【秋田県大仙市】縁結び・子宝・安産と、女性の生涯を守る神様「境の唐松さま」

秋田県大仙市協和にある「唐松神社(からまつじんじゃ)」は、女性の生涯を守る「女一代守神※」であり、縁結び、子宝、安産の神、地元では「境の唐松さま」とも呼ばれ親しまれています。


女一代守神(めいいかたもりのかみ)とは、女性の生涯を守る神様のことで、縁結びや子宝、安産にご利益があるとされています。


秋田県では小野寺氏や佐竹氏の崇敬社であるとされていますが、平安時代後期、神仏習合‹2›の「唐松山光雲寺」となり、定朝作の不空羂索観音像坐像も祀られ、江戸時代には秋田六郡三十三観音霊場の18番札所に数えられましたが、神仏分離‹3›の際に愛宕神社と唐松神社の二社に分社されました。


※‹2›-神仏習合(しんぶつしゅうごう)とは、日本土着の神祇信仰(神道)と仏教信仰(日本の仏教)が融合し一つの信仰体系として再構成された宗教現象のことを言います。

※‹3›-神仏分離(しんぶつぶんり)とは、神仏習合の慣習を禁止し、神道と仏教、神と仏、神社と寺院とをはっきり区別させることを言います。明治新政府により出された神仏判然令に基づき、全国で公的に行われました。


唐松神社の由来は韓服宮(からまつのみや)という名からきており、伝承ですが神功皇后の三韓征伐(新羅、百済、高句麗)で「韓国(からくに)を征服したこと」を讃えて膽咋連(いくいのむらじ)が社を建立した故事に由来しています。
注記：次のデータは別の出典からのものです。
(** X16 (runs): in every state reached from initGame, two grid bubbles collide exactly when they sit at the same position. *)
Theorem run_neighbors_same_place (draws : nat -> Q) (es : list event) :
  let g := run draws es in
  Forall (fun b => Forall (fun o =>
      isCollidingWith (get g b) (get g o) = true <->
      (get g b).(x) = (get g o).(x) /\ (get g b).(y) = (get g o).(y))
    g.(gridBubbles)) g.(gridBubbles).
Proof.
  cbv zeta. pose proof (run_runInv draws es) as Hinv.
  pose proof (runInv_centredGrid _ Hinv) as Hc.
  apply Forall_forall; intros b Hb; apply Forall_forall; intros o Ho.
  destruct (Hc b Hb) as [Cb Rb]; destruct (Hc o Ho) as [Co Ro].
  split.
  - apply colliding_same_place; assumption.
  - intros [Ex Ey]; apply isCollidingWith_same_place; assumption.
Qed.

(** X17 (runs): in every state reached from initGame, if the next updateGame settles the flying bubble, every bubble left in the grid has y at most 40. *)
Theorem run_settle_top_row (draws : nat -> Q) (es : list event) :
  let g := run draws es in
  match g.(flyingBubble), (updateGame g).(flyingBubble) with
  | Some _, None =>
      Forall (fun b => (get (updateGame g) b).(y) <= BUBBLE_RADIUS * 2)
             (updateGame g).(gridBubbles)
  | _, _ => True
  end.
Proof.
  cbv zeta. pose proof (run_runInv draws es) as Hinv.
  set (g := run draws es) in *. clearbody g.
  destruct (flyingBubble g) as [f|] eqn:Ef; [|exact I].
  destruct (updateGame_write_inv g f Hinv Ef) as (I1 & F1 & R1). cbv zeta in I1, F1, R1.
  unfold updateGame; rewrite Ef.
  set (g1 := write g f _) in *.
  destruct (_ || _); [|rewrite F1; exact I].
  rewrite settle_flying.
  pose proof (settle_mid_centred g1 f I1 F1 R1) as Hc; cbv zeta in Hc.
  unfold settle; cbv zeta.
  set (g5 := set_flyingBubble _ None) in *.
  rewrite checkGameOver_grid, (checkFloatingBubbles_top_eqn g5 Hc).
  apply Forall_forall; intros b Hb; apply filter_In in Hb as [_ Hy].
  destruct (keepsPlaces_trans _ _ _ (checkFloatingBubbles_keeps g5)
              (checkGameOver_keeps (checkFloatingBubbles g5))) as [Hp _].
  rewrite (proj2 (Hp b)). unfold Rleb in Hy; destruct (Rle_dec _ _); [assumption | discriminate].
Qed.

(** Score. *)
(** X18 (runs): no tick, aim or shoot event lowers the score. *)
Theorem step_score_monotone (g : game) (e : event) :
  Z.le g.(score) (step g e).(score).
Proof.
  destruct e as [|ex ey|]; simpl.
  - unfold runFrame; destruct (pending_frame g); [|apply Z.le_refl].
    exact (proj1 (proj2 (gameLoop_shape (set_pending_frame g None)))).
  - unfold handleAim; destruct (flyingBubble g); [apply Z.le_refl|]; cbv zeta.
    destruct (Rltb _ _); apply Z.le_refl.
  - destruct (flyingBubble g) eqn:Ef.
    + unfold handleShoot; rewrite Ef; apply Z.le_refl.
    + destruct (handleShoot_spec g Ef) as (_ & _ & _ & _ & _ & _ & _ & Hs).
      rewrite Hs; apply Z.le_refl.
Qed.

(** The draw pass. *)
Lemma drawFilter_spec (l : list nat) (g : game) :
  NoDup l ->
  fst (drawFilter l g) =
    filter (fun b => negb (get g b).(isPopping) || Nat.ltb (S (get g b).(popFrame)) 10) l /\
  (forall b, get (snd (drawFilter l g)) b =
     if (get g b).(isPopping) && mem b l
     then set_popFrame (get g b) (S (get g b).(popFrame)) else get g b) /\
  (snd (drawFilter l g)).(gridBubbles) = g.(gridBubbles) /\
  (snd (drawFilter l g)).(score) = g.(score).
Proof.
  revert g; induction l as [|b l IH]; intros g Hnd; cbn [drawFilter fst snd].
  - split; [reflexivity|]. split; [|split; reflexivity].
    intros z; rewrite andb_false_r; reflexivity.
  - apply NoDup_cons_iff in Hnd as [Hb Hnd].
    assert (Hmem : forall z, z <> b -> mem z (b :: l) = mem z l).
    { intros z Hz; unfold mem; simpl; apply Nat.eqb_neq in Hz; rewrite Hz; reflexivity. }
    assert (Hmb : mem b l = false).
    { destruct (mem b l) eqn:E; [apply mem_In in E; contradiction | reflexivity]. }
    destruct (isPopping (get g b)) eqn:Ep.
    + set (g1 := write g b _).
      assert (Hg1 : forall z, z <> b -> get g1 z = get g z).
      { intros z Hz; apply write_other, Hz. }
      assert (Hgb : get g1 b = set_popFrame (get g b) (S (get g b).(popFrame))).
      { unfold g1; rewrite write_get, Nat.eqb_refl; reflexivity. }
      destruct (IH g1 Hnd) as (F1 & G1 & R1 & S1).
      destruct (drawFilter l g1) as [rest g2]; cbn [fst snd] in *.
      split.
      { cbn [filter]; rewrite Ep; cbn [negb orb].
        rewrite Hgb; cbn [popFrame set_popFrame]. rewrite Nat.leb_antisym, negb_involutive.
        rewrite F1; destruct (Nat.ltb _ _); [f_equal|]; apply filter_ext_in;
          intros z Hz; rewrite Hg1 by (intros ->; contradiction); reflexivity. }
      split; [|split; [exact R1 | exact S1]].
      intros z; rewrite G1. destruct (Nat.eq_dec z b) as [->|Hz].
      * rewrite Hmb, andb_false_r, Hgb, Ep. unfold mem; cbn [existsb].
        rewrite Nat.eqb_refl; reflexivity.
      * rewrite Hg1 by exact Hz; rewrite Hmem by exact Hz; reflexivity.
    + destruct (IH g Hnd) as (F1 & G1 & R1 & S1).
      destruct (drawFilter l g) as [rest g2]; cbn [fst snd] in *.
      split; [cbn [filter]; rewrite Ep, F1; reflexivity|].
      split; [|split; [exact R1 | exact S1]].
      intros z; rewrite G1. destruct (Nat.eq_dec z b) as [->|Hz].
      * rewrite Ep; reflexivity.
      * rewrite Hmem by exact Hz; reflexivity.
Qed.

(** X19 (drawBubbles): on a bubbles list without duplicates, each popping bubble has its popFrame advanced by one, those reaching 10 leave the list, and the grid and score are unchanged. *)
Theorem drawBubbles_spec (g : game) (Hnd : NoDup g.(bubbles)) :
  let g' := drawBubbles g in
  g'.(bubbles) =
    filter (fun b => negb (get g b).(isPopping) || Nat.ltb (S (get g b).(popFrame)) 10)
           g.(bubbles) /\
  (forall b, get g' b =
     if (get g b).(isPopping) && mem b g.(bubbles)
     then set_popFrame (get g b) (S (get g b).(popFrame)) else get g b) /\
  g'.(gridBubbles) = g.(gridBubbles) /\ g'.(score) = g.(score).
Proof.
  cbv zeta; unfold drawBubbles. pose proof (drawFilter_spec (bubbles g) g Hnd) as H.
  destruct (drawFilter _ g) as [l g1]; exact H.
Qed.

Lemma drawBubbles_spec_witness :
  NoDup pop_game.(bubbles) /\
  (drawBubbles pop_game).(bubbles) = [1; 2]%nat /\
  (get (drawBubbles pop_game) 0).(popFrame) = 10%nat /\
  (get (drawBubbles pop_game) 1).(popFrame) = 4%nat /\
  (get (drawBubbles pop_game) 2).(popFrame) = 0%nat.
Proof.
  assert (H : NoDup pop_game.(bubbles)).
  { repeat constructor; simpl; intuition discriminate. }
  destruct (drawBubbles_spec pop_game H) as (B & G & _).
  split; [exact H|]. rewrite B, !G. repeat split; reflexivity.
Defined.

Lemma resizeCanvas_fits_witness :
  (0 < 800 /\ 0 < 600) /\
  let '(width, height) := resizeCanvas 800 600 in
  width * CANVAS_HEIGHT = height * CANVAS_WIDTH /\
  0 < width <= 800 /\ 0 < height <= 600 /\
  (width = 800 \/ height = 600).
Proof.
  assert (Hw : 0 < 800) by lra. assert (Hh : 0 < 600) by lra.
  split; [exact (conj Hw Hh) | exact (resizeCanvas_fits 800 600 Hw Hh)].
Defined.

Lemma getEventCoords_corners_witness :
  (0 < 800 /\ 0 < 600) /\
  let '(width, height) := resizeCanvas 800 600 in
  let rect := mkDomRect 10 20 width height in
  CANVAS_WIDTH / width = CANVAS_HEIGHT / height /\
  getEventCoords (mkInputEvent None 10 20) rect = (0, 0) /\
  (forall ts cX cY,
     getEventCoords (mkInputEvent (Some (mkTouch (10 + width) (20 + height) :: ts)) cX cY)
       rect = (CANVAS_WIDTH, CANVAS_HEIGHT)).
Proof.
  assert (Hw : 0 < 800) by lra. assert (Hh : 0 < 600) by lra.
  split; [exact (conj Hw Hh) | exact (getEventCoords_corners 800 600 10 20 Hw Hh)].
Defined.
現在の「唐松神社」の名で記録されるようになるのは1509年(永正6年)以降です。なお膽咋連は三韓征伐の際、懐妊中の神功皇后に腹帯を献上し後に下賜され、これが秋田物部氏に伝わり神宝とされたといわれています。

後の応神天皇が生まれた際にはこの腹帯が唐松神社のご神体となり、子授安産の守り神として祀られるようになりました。
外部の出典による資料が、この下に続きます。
(** The cell of the first row under a field name is the first record's
    value, NaN when the first record lacks the field. *)
Lemma first_row_cell (rec0 : dict) (rest : list dict) (k : string) :
  pd.at_label (s_index (first_row rec0 rest)) (values (first_row rec0 rest))
              (LStr k)
  = pd.cell k rec0.
Proof.
  unfold first_row. cbn [s_index values]. rewrite at_label_map.
  destruct (pd.mem _ _) eqn:E; [reflexivity|].
  apply mem_false in E. rewrite uniq_In in E. unfold pd.cell.
  rewrite dict_get_absent; [reflexivity|].
  intro H. apply E. cbn [flat_map]. apply in_or_app. now left.
Qed.

Lemma cells_at_app (x : label) (a b : list obj) :
  cells_at x (a ++ b) = cells_at x a ++ cells_at x b.
Proof. unfold cells_at. now rewrite map_app, flat_map_app. Qed.

Lemma cells_at_kept (k : string) (res : list (option Response)) :
  cells_at (LStr k) (flat_map (kept false) res)
  = map (pd.cell k) (flat_map first_record res).
Proof.
  induction res as [|rs res IH]; [reflexivity|].
  cbn [flat_map]. rewrite cells_at_app, map_app, IH. f_equal.
  rewrite kept_false_cases. unfold first_record.
  destruct (records_of rs) as [|rec0 rest]; [reflexivity|].
  unfold cells_at. cbn [map flat_map pd.to_frame data index snd app].
  now rewrite first_row_cell.
Qed.

(* ================================================================== *)
(** ** Properties of [multi_station_info] *)

Lemma soft_failure_kept (fields : bool) (rs : option Response) :
  soft_failure rs -> kept fields rs = [].
Proof.
  unfold kept, CDEC.handle_response. intros [|r Hs|r e He]; [reflexivity| |].
  - apply Z.eqb_neq in Hs. rewrite Hs. now destruct (requests.ok r).
  - destruct (requests.ok r); [|reflexivity].
    destruct (status_code r =? 200); [|reflexivity].
    unfold CDEC.try_body, try_pass, bind, lift. now rewrite He.
Qed.

(** C1.  When the loop of [multi_station_info] leaves the list [df]
    empty (no station was fetched and parsed), the call raises the
    ValueError of [pd.concat], "No objects to concatenate"; it returns no
    table. *)
Theorem no_station_collected_raises
        (stids : list value) (fields : bool) (w w' : World)
        (res : list (option Response)) :
  grequests.map (CDEC.build_requests stids) 1 w = (w', Ok res) ->
  fst (CDEC.collect fields res) = [] ->
  CDEC.multi_station_info stids fields w
  = (w', Raise (ValueError "No objects to concatenate")).
Proof.
  intros Hmap Hdf. unfold CDEC.multi_station_info, bind. rewrite Hmap.
  rewrite collect_spec in *. cbn [fst] in Hdf. rewrite Hdf. reflexivity.
Qed.

Lemma no_station_collected_raises_witness :
  CDEC.multi_station_info [VStr "A"] false (after http500_net [])
  = (after http500_net [GetStationInfo (VStr "A")],
     Raise (ValueError "No objects to concatenate")).
Proof.
  apply (no_station_collected_raises [VStr "A"] false (after http500_net [])
           (after http500_net [GetStationInfo (VStr "A")]) [server_error]);
    reflexivity.
Defined.

(** C4.  For [N] station identifiers [grequests.map] hands back [N]
    answers, and the loop collects at most one object per answer: the
    list [df] has between 0 and [N] entries. *)
Theorem collects_at_most_one_per_station
        (stids : list value) (fields : bool) (w w' : World)
        (res : list (option Response)) :
  grequests.map (CDEC.build_requests stids) 1 w = (w', Ok res) ->
  List.length res = List.length stids
  /\ (0 <= List.length (fst (CDEC.collect fields res)) <= List.length stids)%nat.
Proof.
  intro Hmap. rewrite grequests_map_build in Hmap. inversion Hmap; subst.
  assert (List.length (responses (net w) stids) = List.length stids) as Hlen.
  { unfold responses. now rewrite length_map, length_combine, length_seq, Nat.min_id. }
  split; [exact Hlen|]. rewrite collect_spec. cbn [fst].
  pose proof (flat_map_kept_length fields (responses (net w) stids)). lia.
Qed.

Lemma collects_at_most_one_per_station_witness :
  List.length (responses abc_net [VStr "A"; VStr "B"; VStr "C"]) = 3%nat
  /\ (0 <= List.length
             (fst (CDEC.collect false
                     (responses abc_net [VStr "A"; VStr "B"; VStr "C"])))
      <= 3)%nat.
Proof.
  apply (collects_at_most_one_per_station
           [VStr "A"; VStr "B"; VStr "C"] false (after abc_net [])
           (after abc_net (map GetStationInfo [VStr "A"; VStr "B"; VStr "C"]))).
  reflexivity.
Defined.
以上の理由から秋田県大仙市協和の唐松神社は全国から参拝者の絶えない由緒ある神社になります。


この日、私は前日に大仙市大曲に一泊しており、その際に地元の方に周辺の立ち寄り先を聞いた際に「せっかくだから唐松神社に行ってみたら?」という勧めでここまで来ました。

まさかここまで幻想的で、不思議な場所だとは思ってもいませんでした。今回はふらっと立ち寄った「唐松神社」のご紹介です。

160m続く唐松神社の老杉の参道

唐松神社の参道は大仙市協和の住宅街から入れます。

参道にある杉は樹齢約100~350年になり、1679年に佐竹藩主が植えたと伝わっています。

参道を真っすぐに進むと鳥居が見えてきます。

そしてさらに先へと進むと拝殿になりますが途中に唐松山天日宮の鳥居が見えます。

神仏習合のなごり?唐松山天日宮

唐松神社に隣接する「唐松山天日宮(からまつさんあまつひのみや)」は物部家邸宅の庭園内に位置する物部家ゆかりの神様を祭る神社になります。佐竹義処の唐松神社の移転の際に唐松山光雲寺を別当(管理者)として現在の場所に移築、後に氏神とされ秋田物部氏の邸内祭神となりました。

池の真ん中にひっそりと佇む姿は幻想的です。現在の社殿は1914年に再建された剥面神明造りになり、かつて大和の地に建立されたものを再現したといわれています。石垣は講中や崇拝者から奉納された天然石、約10万個を積み上げて造られたもので、庭園は1932年に完成しました。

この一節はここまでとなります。